**Task directions:** Quote exactly the lines from the start of the entries to the one with "let score' := Player.score", both ends included.

Stored items
(** One call keeps a score a double that is not below 0, and lowers it
    only when it is [resetScore]. *)
Lemma Player_run_score_kept now o p :
  Player.numeric o ->
  JsNumber.isDouble (Player.score p) = true ->
  JsNumber.ltb (Player.score p) 0 = false ->
  let score' := Player.score (final (Player.run now o p)) in
  JsNumber.isDouble score' = true /\
  JsNumber.ltb score' 0 = false /\
  (o <> Player.ResetScore -> JsNumber.ltb score' (Player.score p) = false).
Proof.
  intros Ho Hd H0. cbv zeta. rewrite Player_run_score.
  destruct o as [tid | | b | b | points | | n];
    try (split; [exact Hd |]; split; [exact H0 | intros _; apply ltb_irrefl]).
  - cbn [Player.numeric] in Ho.
    destruct (JsNumber.ltb points 0) eqn:Hp;
      [split; [exact Hd |]; split; [exact H0 | intros _; apply ltb_irrefl] |].
    destruct (add_not_below _ _ Hd Ho H0 Hp) as (Hv & Hn & Hlt).
    split; [exact Hv |]. split; [exact Hn | intros _; exact Hlt].
  - split; [reflexivity |]. split; [reflexivity | congruence].
Qed.

(** X11. The score of a player: [addScore(points)] throws when
    [points < 0], leaving the player as it was, and otherwise makes the
    score the sum of the score and [points], as doubles add; integers add
    exactly as long as the sum is at most [2 ^ 53]; the team reference
    and the ready flag are not touched. A call other than [resetScore()]
    does not lower a score that is not below 0. So the score of a player
    never gets below 0, whatever the calls since its construction. The
    numbers given are doubles, as every JavaScript number is. *)
Theorem Player_score_law :
  (forall now points p, JsNumber.ltb points 0 = true ->
     Player.addScore now points p = inl (Error "Score cannot be negative")) /\
  (forall now points p, JsNumber.ltb points 0 = false ->
     exists p', Player.addScore now points p = inr p' /\
                Player.score p' = JsNumber.add (Player.score p) points /\
                Player.teamId p' = Player.teamId p /\
                Player.isReady p' = Player.isReady p) /\
  (forall now (a b : Z) p,
     0 <= a -> 0 <= b -> a + b <= 2 ^ 53 ->
     Player.score p = JsNumber.ofZ a ->
     exists p', Player.addScore now (JsNumber.ofZ b) p = inr p' /\
                Player.score p' = JsNumber.ofZ (a + b)) /\
  (forall now o p,
     o <> Player.ResetScore -> Player.numeric o ->
     JsNumber.isDouble (Player.score p) = true ->
     JsNumber.ltb (Player.score p) 0 = false ->
     JsNumber.ltb (Player.score (final (Player.run now o p)))
                  (Player.score p) = false) /\
  (forall now id name teamId p calls,
     Player.new now id name teamId = inr p ->
     Forall (fun c => Player.numeric (snd c)) calls ->
     JsNumber.ltb (Player.score (Player.runAll calls p)) 0 = false).
Proof.
  split; [| split; [| split; [| split]]].
  - intros now points p Hneg. unfold Player.addScore. now rewrite Hneg.
  - intros now points p Hpos. unfold Player.addScore. rewrite Hpos.
    eexists; repeat split; reflexivity.
  - intros now a b p Ha Hb Hab Hs. unfold Player.addScore.
    rewrite (ofZ_not_below b Hb).
    eexists; split; [reflexivity |]. cbn [Player.score].
    rewrite Hs. now apply add_ofZ.
  - intros now o p Hne Ho Hd H0.
    now apply (Player_run_score_kept now o p Ho Hd H0).
  - intros now id name teamId p calls Hnew Hc.
    assert (Hp : JsNumber.isDouble (Player.score p) = true /\
                 JsNumber.ltb (Player.score p) 0 = false).
    { unfold Player.new in Hnew. destruct (negb _); [discriminate |].
      injection Hnew as <-. split; reflexivity. }
    clear Hnew. revert p Hp.
    induction calls as [| [now' o] calls IH]; intros p [Hd H0]; simpl;
      [exact H0 |].
    apply Forall_cons in Hc as [Ho Hc]. simpl in Ho.
    apply IH; [exact Hc |].
    pose proof (Player_run_score_kept now' o p Ho Hd H0) as (Hd' & H0' & _).
    split; assumption.
Qed.

Lemma Player_score_law_witness :
  JsNumber.ltb
    (Player.score
       (Player.runAll [ (1, Player.AddScore 5); (2, Player.AddScore (-3));
                        (3, Player.ResetScore); (4, Player.AddScore 2) ]
                      (Player.mk "a" "A" 0 None 0 false false 0))) 0 = false /\
  Player.score
    (Player.runAll [ (1, Player.AddScore 5); (2, Player.AddScore (-3));
                     (4, Player.AddScore 2) ]
                   (Player.mk "a" "A" 0 None 0 false false 0)) = 7.
Proof.
  split; [| vm_compute; reflexivity].
  apply (proj2 (proj2 (proj2 (proj2 Player_score_law))) 0 "a" "A" None);
    [reflexivity |].
  repeat constructor.
Defined.

(** ** Every entity under its own id *)

Lemma keys_filter {V} (keep : string -> bool) (m : list (string * V)) :
  JsMap.keys (List.filter (fun kv => keep (fst kv)) m)
  = List.filter keep (JsMap.keys m).
Proof.
  unfold JsMap.keys. induction m as [| [k v] m IH]; simpl; [reflexivity |].
  destruct (keep k); simpl; now rewrite IH.
Qed.

Lemma NoDup_keys_filter {V} (keep : string -> bool) (m : list (string * V)) :
  List.NoDup (JsMap.keys m) ->
  List.NoDup (JsMap.keys (List.filter (fun kv => keep (fst kv)) m)).
Proof. intros H. rewrite keys_filter. now apply List.NoDup_filter. Qed.

Lemma NoDup_keys_delete {V} k (m : list (string * V)) :
  List.NoDup (JsMap.keys m) -> List.NoDup (JsMap.keys (JsMap.delete k m)).
Proof.
  intros H. unfold JsMap.delete.
  apply (NoDup_keys_filter (fun k' => negb (String.eqb k k'))). exact H.
Qed.

Lemma keys_set_present {V} k v v' (m : list (string * V)) :
  JsMap.get k m = Some v' -> JsMap.keys (JsMap.set k v m) = JsMap.keys m.
Proof.
  unfold JsMap.keys. induction m as [| [k0 v0] m IH]; simpl; [discriminate |].
  destruct (String.eqb_spec k k0) as [-> | Hne]; simpl; [reflexivity |].
  intros H. now rewrite IH.
Qed.

Lemma NoDup_keys_set {V} k v (m : list (string * V)) :
  List.NoDup (JsMap.keys m) -> List.NoDup (JsMap.keys (JsMap.set k v m)).
Proof.
  intros H. destruct (JsMap.get k m) as [v' |] eqn:E.
  - now rewrite (keys_set_present k v v' m E).
  - rewrite (set_fresh k v m E). unfold JsMap.keys. rewrite List.map_app. simpl.
    apply List.NoDup_app; [exact H | constructor; [intros [] | constructor] |].
    intros x Hx [<- | []]. now apply get_None_keys in E.
Qed.

Lemma sameIds_refl h : sameIds h h.
Proof. intros l p Hl. eauto. Qed.

Lemma sameIds_trans h1 h2 h3 : sameIds h1 h2 -> sameIds h2 h3 -> sameIds h1 h3.
Proof.
  intros H12 H23 l p Hl.
  destruct (H12 l p Hl) as (p2 & Hl2 & Hid2).
  destruct (H23 l p2 Hl2) as (p3 & Hl3 & Hid3).
  exists p3. split; [exact Hl3 | congruence].
Qed.

Lemma sameIds_insert (h : heap) (l : loc) p p' :
  h !! l = Some p -> Player.id p' = Player.id p -> sameIds h (<[l := p']> h).
Proof.
  intros Hl Hid l0 p0 Hl0.
  destruct (decide (l = l0)) as [<- | Hne].
  - exists p'. split; [| congruence].
    apply list_lookup_insert_eq. eapply lookup_lt_Some. exact Hl.
  - exists p0. split; [| reflexivity].
    rewrite <- Hl0. now apply list_lookup_insert_ne.
Qed.

Lemma sameIds_snoc (h : heap) p : sameIds h (h ++ [p])%list.
Proof.
  intros l p0 Hl. exists p0. split; [| reflexivity].
  rewrite <- Hl. apply lookup_app_l. eapply lookup_lt_Some. exact Hl.
Qed.

Lemma Team_keyed_sameIds h h' tm :
  sameIds h h' -> Team.keyed h tm -> Team.keyed h' tm.
Proof.
  intros Hs [Hnd Hk]. split; [exact Hnd |].
  intros k l HIn. destruct (Hk k l HIn) as (p & Hl & Hid).
  destruct (Hs l p Hl) as (p' & Hl' & Hid'). exists p'. split; [exact Hl' | congruence].
Qed.

Lemma Game_keyed_sameIds h h' g :
  sameIds h h' -> Game.keyed h g -> Game.keyed h' g.
Proof.
  intros Hs (Hnd & Hk & Hndt & Ht). repeat split; try assumption.
  - intros k l HIn. destruct (Hk k l HIn) as (p & Hl & Hid).
    destruct (Hs l p Hl) as (p' & Hl' & Hid'). exists p'. split; [exact Hl' | congruence].
  - now apply (Ht tid team).
  - now apply (Ht tid team).
  - destruct (Ht tid team) as (_ & _ & [Hnd' _]); assumption.
  - intros k l HIn. destruct (Ht tid team) as (_ & _ & Hteam); [assumption |].
    now apply (Team_keyed_sameIds h h' team Hs Hteam).
Qed.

**Answer space:**
(** One call keeps a score a double that is not below 0, and lowers it
    only when it is [resetScore]. *)
Lemma Player_run_score_kept now o p :
  Player.numeric o ->
  JsNumber.isDouble (Player.score p) = true ->
  JsNumber.ltb (Player.score p) 0 = false ->
  let score' := Player.score (final (Player.run now o p)) in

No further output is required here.